人口増加や新興国の所得増加に伴い、食肉需要は増大している。一方で、家畜の飼料となる穀物価格の高騰や飼育場所確保の問題から、食肉供給量を増やすことは難しく、代替肉の開発が期待されている。
培養肉(三次元筋組織)は、培養により増やした骨格筋細胞を用いて、組織を形成することで作られる。実験室内で生産可能なことから気候変動に左右されない生産が可能であり、また従来の畜産と比較し温室効果ガス排出量が少なく環境負荷も小さい。
ステーキ肉のような食感を持つ食肉を細胞から作り出すためには、成熟した三次元筋組織を構築する必要がある。再生医療分野ではヒトやマウスの骨格筋細胞を用いて三次元筋組織の構築が報告されている(特許文献1、2)。しかし、食用の培養肉に特化した条件の検討は不十分である。

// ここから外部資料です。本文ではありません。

(** * MultiLingualTranslator: the server's translation flow

    A shallow embedding of [server/routes.ts] (the request handlers, the
    provider fallback of [translateText] and the heuristic of
    [detectLanguage]), of [server/storage.ts] (the in-memory store) and of
    the state and handlers of the page [client/src/pages/Home.tsx],
    followed by the properties proved about them.

    Conventions.
    - A JavaScript string is its sequence of UTF-16 code units.
    - A value read from a response body ([await response.json()]) is a
      [JSValue]; numbers are the integer-valued ones, which is all that the
      tests [=== 200] and truthiness look at.
    - An [async] function becomes a function into [Eff]: the completion
      (returned value or thrown error) together with the outbound requests
      it issued, in order.  The outside world (environment variables, the
      answers of the remote services, the platform's string functions) is a
      [World] passed explicitly.
    - Ids and timestamps are JavaScript numbers holding integers far below
      2^53, where their arithmetic is exact; they are modelled in [Z]. *)

From Stdlib Require Import List ZArith NArith Bool String Ascii Lia.
From Stdlib Require Import Sorting.Sorted Sorting.Permutation.
Import ListNotations.

Set Implicit Arguments.

(* ===================================================================== *)
(** * JavaScript values *)
(* ===================================================================== *)

Module JS.

(** A string: its UTF-16 code units. *)
Definition jsstring := list N.

(** A source literal (ASCII) as a JavaScript string. *)
Definition lit (s : string) : jsstring :=
  map N_of_ascii (list_ascii_of_string s).

Fixpoint str_eqb (a b : jsstring) : bool :=
  match a, b with
  | [], [] => true
  | x :: a', y :: b' => N.eqb x y && str_eqb a' b'
  | _, _ => false
  end.

(** Values as [JSON.parse] builds them, plus [undefined].  An object is
    its own properties, each name once. *)
#[local] Unset Elimination Schemes.
Inductive JSValue :=
| JUndefined
| JNull
| JBool (b : bool)
| JNum (n : Z)
| JStr (s : jsstring)
| JArr (elems : list JSValue)
| JObj (fields : list (jsstring * JSValue)).
#[local] Set Elimination Schemes.

(** The errors this program can meet. *)
Inductive JSError :=
| TypeError                (* property of undefined/null, call of a non-function *)
| FetchError               (* [fetch] rejected *)
| SyntaxError              (* [response.json()] on a body that is not JSON *)
| URIError                 (* [encodeURIComponent] on a lone surrogate *)
| Error (message : string) (* [new Error(message)] *).

Inductive Completion (A : Type) :=
| Return (a : A)
| Throw (e : JSError).
Arguments Return {A} a.
Arguments Throw {A} e.

(** ToBoolean. *)
Definition truthy (v : JSValue) : bool :=
  match v with
  | JUndefined | JNull => false
  | JBool b => b
  | JNum n => negb (n =? 0)%Z
  | JStr s => match s with [] => false | _ => true end
  | JArr _ | JObj _ => true
  end.

(** Truthiness of a value that is a string or [undefined]
    (an environment variable, a field of a request body). *)
Definition truthy_str (o : option jsstring) : bool :=
  match o with
  | Some (_ :: _) => true
  | _ => false
  end.

(** [o || dflt] on a string-or-undefined value. *)
Definition or_default (o : option jsstring) (dflt : jsstring) : jsstring :=
  match o with
  | Some (c :: s) => c :: s
  | _ => dflt
  end.

Fixpoint assoc (k : jsstring) (fs : list (jsstring * JSValue)) : option JSValue :=
  match fs with
  | [] => None
  | (k', v) :: fs' => if str_eqb k k' then Some v else assoc k fs'
  end.

Definition or_undefined (o : option JSValue) : JSValue :=
  match o with Some v => v | None => JUndefined end.

(** A property read: [v.name] or [v[0]]. *)
Inductive Sel :=
| Field (name : string)
| Zero.

(** One property read.  The names this program reads ([data],
    [translations], [translatedText], [text], [translation],
    [responseStatus], [responseData], [detections], [language]) are not
    own or inherited properties of an array, a string, a number or a
    boolean, so only an object can answer [v.name]; [v[0]] is also
    answered by an array and by a string. *)
Definition select (v : JSValue) (p : Sel) : Completion JSValue :=
  match v, p with
  | (JUndefined | JNull), _ => Throw TypeError
  | JObj fs, Field name => Return (or_undefined (assoc (lit name) fs))
  | JObj fs, Zero => Return (or_undefined (assoc (lit "0") fs))
  | JArr elems, Zero => Return (or_undefined (nth_error elems 0))
  | JStr (c :: _), Zero => Return (JStr [c])
  | _, _ => Return JUndefined
  end.

(** A chain of reads, [v.a.b[0].c], left to right. *)
Fixpoint path (v : JSValue) (ps : list Sel) : Completion JSValue :=
  match ps with
  | [] => Return v
  | p :: ps' =>
      match select v p with
      | Return v' => path v' ps'
      | Throw e => Throw e
      end
  end.

(** [a && b]: [b] is evaluated only when [a] is truthy. *)
Definition and_also (a b : Completion JSValue) : Completion JSValue :=
  match a with
  | Return v => if truthy v then b else Return v
  | Throw e => Throw e
  end.

(** [s.toLowerCase()] where [s] is any value: only a string has the
    method; calling it on another non-nullish value is calling
    [undefined]. *)
Definition call_toLowerCase (lower : jsstring -> jsstring) (v : JSValue)
  : Completion jsstring :=
  match v with
  | JStr s => Return (lower s)
  | _ => Throw TypeError
  end.

(** [a === b] against a number literal. *)
Definition strict_eq_num (v : JSValue) (n : Z) : bool :=
  match v with
  | JNum m => (m =? n)%Z
  | _ => false
  end.

(** Whether ToString(v), which a template literal applies to an
    interpolated value, returns; otherwise it throws a TypeError.
    A primitive always converts.  An object is converted by its
    [toString], then its [valueOf]: a parsed object inherits both from
    [Object.prototype], the first giving a string; an own property named
    [toString] hides the inherited method and is never callable, and
    neither an own nor the inherited [valueOf] gives a primitive, so the
    conversion throws.  An array is converted by [join], which converts
    every element but [undefined] and [null]. *)
Fixpoint to_string_returns (v : JSValue) : bool :=
  match v with
  | JUndefined | JNull | JBool _ | JNum _ | JStr _ => true
  | JArr elems => forallb to_string_returns elems
  | JObj fields =>
      match assoc (lit "toString") fields with
      | Some _ => false
      | None => true
      end
  end.

End JS.

(* ===================================================================== *)
(** * The heuristic of [detectLanguage] *)
(* ===================================================================== *)

Module Detector.
Import JS.

Definition in_range (lo hi c : N) : bool := (lo <=? c)%N && (c <=? hi)%N.

(** [re.test(text)] for a regular expression that is one character class
    (without the [u] flag a class matches single code units). *)
Definition test_class (cls : N -> bool) (text : jsstring) : bool :=
  existsb cls text.

(** [/[a-zA-Z]/] *)
Definition isLatin (c : N) : bool := in_range 97 122 c || in_range 65 90 c.
(** [/[\u0400-\u04FF]/] *)
Definition isCyrillic (c : N) : bool := in_range 0x0400 0x04FF c.
(** [/[\u0600-\u06FF]/] *)
Definition isArabic (c : N) : bool := in_range 0x0600 0x06FF c.
(** [/[\u4e00-\u9fff]/] *)
Definition isChinese (c : N) : bool := in_range 0x4e00 0x9fff c.
(** [/[\u3040-\u309f\u30a0-\u30ff]/] *)
Definition isJapanese (c : N) : bool :=
  in_range 0x3040 0x309f c || in_range 0x30a0 0x30ff c.
(** [/[\uac00-\ud7af]/] *)
Definition isKorean (c : N) : bool := in_range 0xac00 0xd7af c.

(** The body of the second [try] of [detectLanguage]. *)
Definition heuristic (text : jsstring) : string :=
  let hasLatin := test_class isLatin text in
  let hasCyrillic := test_class isCyrillic text in
  let hasArabic := test_class isArabic text in
  let hasChinese := test_class isChinese text in
  let hasJapanese := test_class isJapanese text in
  let hasKorean := test_class isKorean text in
  if hasChinese then "zh"
  else if hasJapanese then "ja"
  else if hasKorean then "ko"
  else if hasCyrillic then "ru"
  else if hasArabic then "ar"
  else if hasLatin then "en"
  else "en".

End Detector.

(* ===================================================================== *)
(** * Outbound calls and the effect of an [async] function *)
(* ===================================================================== *)

Module Net.
Import JS.

(** What a call of [fetch] sends.  The URL, headers and body are kept as the
    values the source interpolates into them. *)
Inductive Request :=
| GoogleTranslate (key q : jsstring) (source : option jsstring) (target : jsstring)
| GoogleDetect (key q : jsstring)
| MicrosoftTranslate (to : jsstring) (from : option jsstring)
                     (subscriptionKey text : jsstring)
| LingvaTranslate (sourceCode to encodedText : jsstring)
| MyMemoryGet (encodedQ langpair : jsstring).

(** A response: [response.ok] and what [response.json()] resolves to
    ([None] when the body is not JSON and the promise rejects). *)
Record Response := { ok : bool; body : option JSValue }.

Inductive FetchResult :=
| Rejected
| Fulfilled (r : Response).

(** Everything outside the program. *)
Record World := {
  GOOGLE_TRANSLATE_API_KEY : option jsstring;   (* process.env *)
  AZURE_TRANSLATOR_KEY : option jsstring;       (* process.env *)
  network : Request -> FetchResult;
  toLowerCase : jsstring -> jsstring;           (* String.prototype.toLowerCase *)
  encodeURIComponent : jsstring -> option jsstring  (* [None]: URIError *)
}.

(** A computation: how it completes, and the requests it sent. *)
Definition Eff (A : Type) : Type := (Completion A * list Request)%type.

Definition ret {A} (a : A) : Eff A := (Return a, []).
Definition throw {A} (e : JSError) : Eff A := (Throw e, []).

Definition bind {A B} (m : Eff A) (k : A -> Eff B) : Eff B :=
  match m with
  | (Return a, sent) => let (r, sent') := k a in (r, sent ++ sent')
  | (Throw e, sent) => (Throw e, sent)
  end.
(* ===== verification/PyText.v ===== *)
(** * Python text and bytes

    A Python [bytes] is a list of [byte]; a Python [str] is the list of its code
    points.  This file has the operations of the language that the consensus code
    applies to them: slicing, [bytes.hex], [bytes.fromhex], UTF-8 encoding and
    strict decoding, [int(text)], [str(number)], and the [struct] codes [<I],
    [<H], [<Q].  Each decoder is proved to invert its encoder. *)

From coqutil Require Export Word.LittleEndianList.
From S2P Require Import Prelude PyOrder.

Abbreviation bytes := (list byte).
Abbreviation str := (list Z).

#[global] Instance byte_eq_dec : EqDecision byte := Byte.byte_eq_dec.
#[global] Instance byte_countable : Countable byte.
Proof.
  refine (inj_countable' byte.unsigned byte.of_Z _). apply byte.of_Z_unsigned.
Defined.

(** The text of an ASCII literal of the source. *)
Definition u (s : string) : str :=
  (fun c => Z.of_N (Ascii.N_of_ascii c)) <$> String.list_ascii_of_string s.
Arguments u : simpl never.

(** The bytes of an ASCII literal of the source. *)
Definition b (s : string) : bytes :=
  (fun c => byte.of_Z (Z.of_N (Ascii.N_of_ascii c))) <$> String.list_ascii_of_string s.
Arguments b : simpl never.

(** [xs[lo:hi]] for [0 <= lo] and [0 <= hi] *)
Definition slice {A} (xs : list A) (lo hi : Z) : list A :=
  take (Z.to_nat (hi - lo)) (drop (Z.to_nat lo) xs).

(** ** Hexadecimal *)

Definition hex_digit (n : Z) : Z := if n <? 10 then 48 + n else 87 + n.

(** [data.hex()] *)
Definition hex (bs : bytes) : str :=
  concat ((fun x => [hex_digit (byte.unsigned x / 16); hex_digit (byte.unsigned x mod 16)]) <$> bs).

Definition hex_value (c : Z) : option Z :=
  if (48 <=? c) && (c <=? 57) then Some (c - 48)
  else if (97 <=? c) && (c <=? 102) then Some (c - 87)
  else if (65 <=? c) && (c <=? 70) then Some (c - 55)
  else None.

Definition ascii_space (c : Z) : bool := (c =? 32) || ((9 <=? c) && (c <=? 13)).

(** [bytes.fromhex(text)]: pairs of hexadecimal digits of either case, with
    ASCII white space allowed between the pairs. *)
Fixpoint fromhex (s : str) : res bytes :=
  match s with
  | [] => Ok []
  | c :: s' =>
      if ascii_space c then fromhex s'
      else match s' with
           | [] => raise ValueError "non-hexadecimal number found in fromhex() arg"
           | d :: s'' =>
               match hex_value c, hex_value d with
               | Some h, Some l => let* rest := fromhex s'' in Ok (byte.of_Z (16 * h + l) :: rest)
               | _, _ => raise ValueError "non-hexadecimal number found in fromhex() arg"
               end
           end
  end.

Lemma byte_of_Z_unsigned_id x : 0 <= x < 256 -> byte.unsigned (byte.of_Z x) = x.
Proof. intros. rewrite byte.unsigned_of_Z. by apply Z.mod_small. Qed.

Lemma hex_value_digit n : 0 <= n < 16 -> hex_value (hex_digit n) = Some n.
Proof.
  intros H. unfold hex_digit, hex_value. destruct (Z.ltb_spec n 10);
  repeat case_match; bool_prop; try (f_equal; lia); lia.
Qed.

Lemma hex_digit_not_space n : 0 <= n < 16 -> ascii_space (hex_digit n) = false.
Proof.
  intros H. unfold hex_digit, ascii_space.
  destruct (Z.ltb_spec n 10);
  apply orb_false_intro; try (apply Z.eqb_neq; lia); apply andb_false_iff; right; apply Z.leb_gt; lia.
Qed.

Lemma hex_cons x bs :
  hex (x :: bs) =
  hex_digit (byte.unsigned x / 16) :: hex_digit (byte.unsigned x mod 16) :: hex bs.
Proof. done. Qed.

Lemma fromhex_hex bs : fromhex (hex bs) = Ok bs.
Proof.
  induction bs as [|x bs IH]; [done|]. rewrite hex_cons. simpl.
  pose proof (byte.unsigned_range x).
  assert (0 <= byte.unsigned x / 16 < 16) by (split; [apply Z.div_pos|apply Z.div_lt_upper_bound]; lia).
  assert (0 <= byte.unsigned x mod 16 < 16) by (apply Z.mod_pos_bound; lia).
  rewrite hex_digit_not_space, !hex_value_digit by done. rewrite IH. simpl.
  rewrite <- Z.div_mod by lia. by rewrite byte.of_Z_unsigned.
Qed.

Lemma hex_length bs : length (hex bs) = (2 * length bs)%nat.
Proof. induction bs as [|x bs IH]; [done|]. rewrite hex_cons. simpl. rewrite IH. lia. Qed.

Lemma hex_inj bs1 bs2 : hex bs1 = hex bs2 -> bs1 = bs2.
Proof. intros E. pose proof (fromhex_hex bs1) as H. rewrite E, fromhex_hex in H. by inv_ok. Qed.

(** ** UTF-8 *)

Definition cont (c : Z) : byte := byte.of_Z (128 + c mod 64).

本発明は、特に食用に適した三次元筋組織の製造方法を提供することを目的とする。
本発明者は、上記課題を鑑みて鋭意検討を重ねた結果、ハイドロゲルに骨格筋芽細胞を含んでおり、互いに平行な略長方形の穴を複数有する略長方形の第1の細胞モジュール、及び、ハイドロゲルに骨格筋芽細胞を含んでおり、垂直方向において前記第1の細胞モジュールとは異なる位置に互いに平行な略長方形の穴を複数有する略長方形の第2の細胞モジュールを作成する工程;得られた前記第1の細胞モジュールと前記第2の細胞モジュールとを交互に積層し積層体を得る工程;得られた積層体に含まれる骨格筋芽細胞を増殖培養する工程;及び増殖した骨格筋芽細胞を筋管へと分化誘導する工程を含む製造方法により上記の課題を解決できることを見いだした。本発明は、このような発見にさらに検討を重ねて完成したものである。
本発明は、以下の態様を包含する。
項1、ハイドロゲルに骨格筋芽細胞を含んでおり、互いに平行な略長方形の穴を複数有する略長方形の第1の細胞モジュール、及び、ハイドロゲルに骨格筋芽細胞を含んでおり、互いに平行な略長方形の穴を複数有する略長方形の第2の細胞モジュールであって、該第2の細胞モジュールの穴の少なくとも一部は垂直方向において前記第1の細胞モジュールの穴とは異なる位置にある第2の細胞モジュールを作成する工程、
得られた前記第1の細胞モジュールと前記第2の細胞モジュールとを交互に積層し積層体を得る工程、並びに
骨格筋芽細胞を筋管へと分化誘導する工程を含む、三次元筋組織の製造方法。
得られた前記第1の細胞モジュールと前記第2の細胞モジュールとを交互に積層し積層体を得る工程、並びに
骨格筋芽細胞を筋管へと分化誘導する工程を含む、三次元筋組織の製造方法。
項2、ハイドロゲルが0.3mg/mL以上コラーゲンを含む、項1に記載の製造方法。
項3、ハイドロゲルが10~1000μMのビタミンC(アスコルビン酸)を含む、項1又は2に記載の製造方法。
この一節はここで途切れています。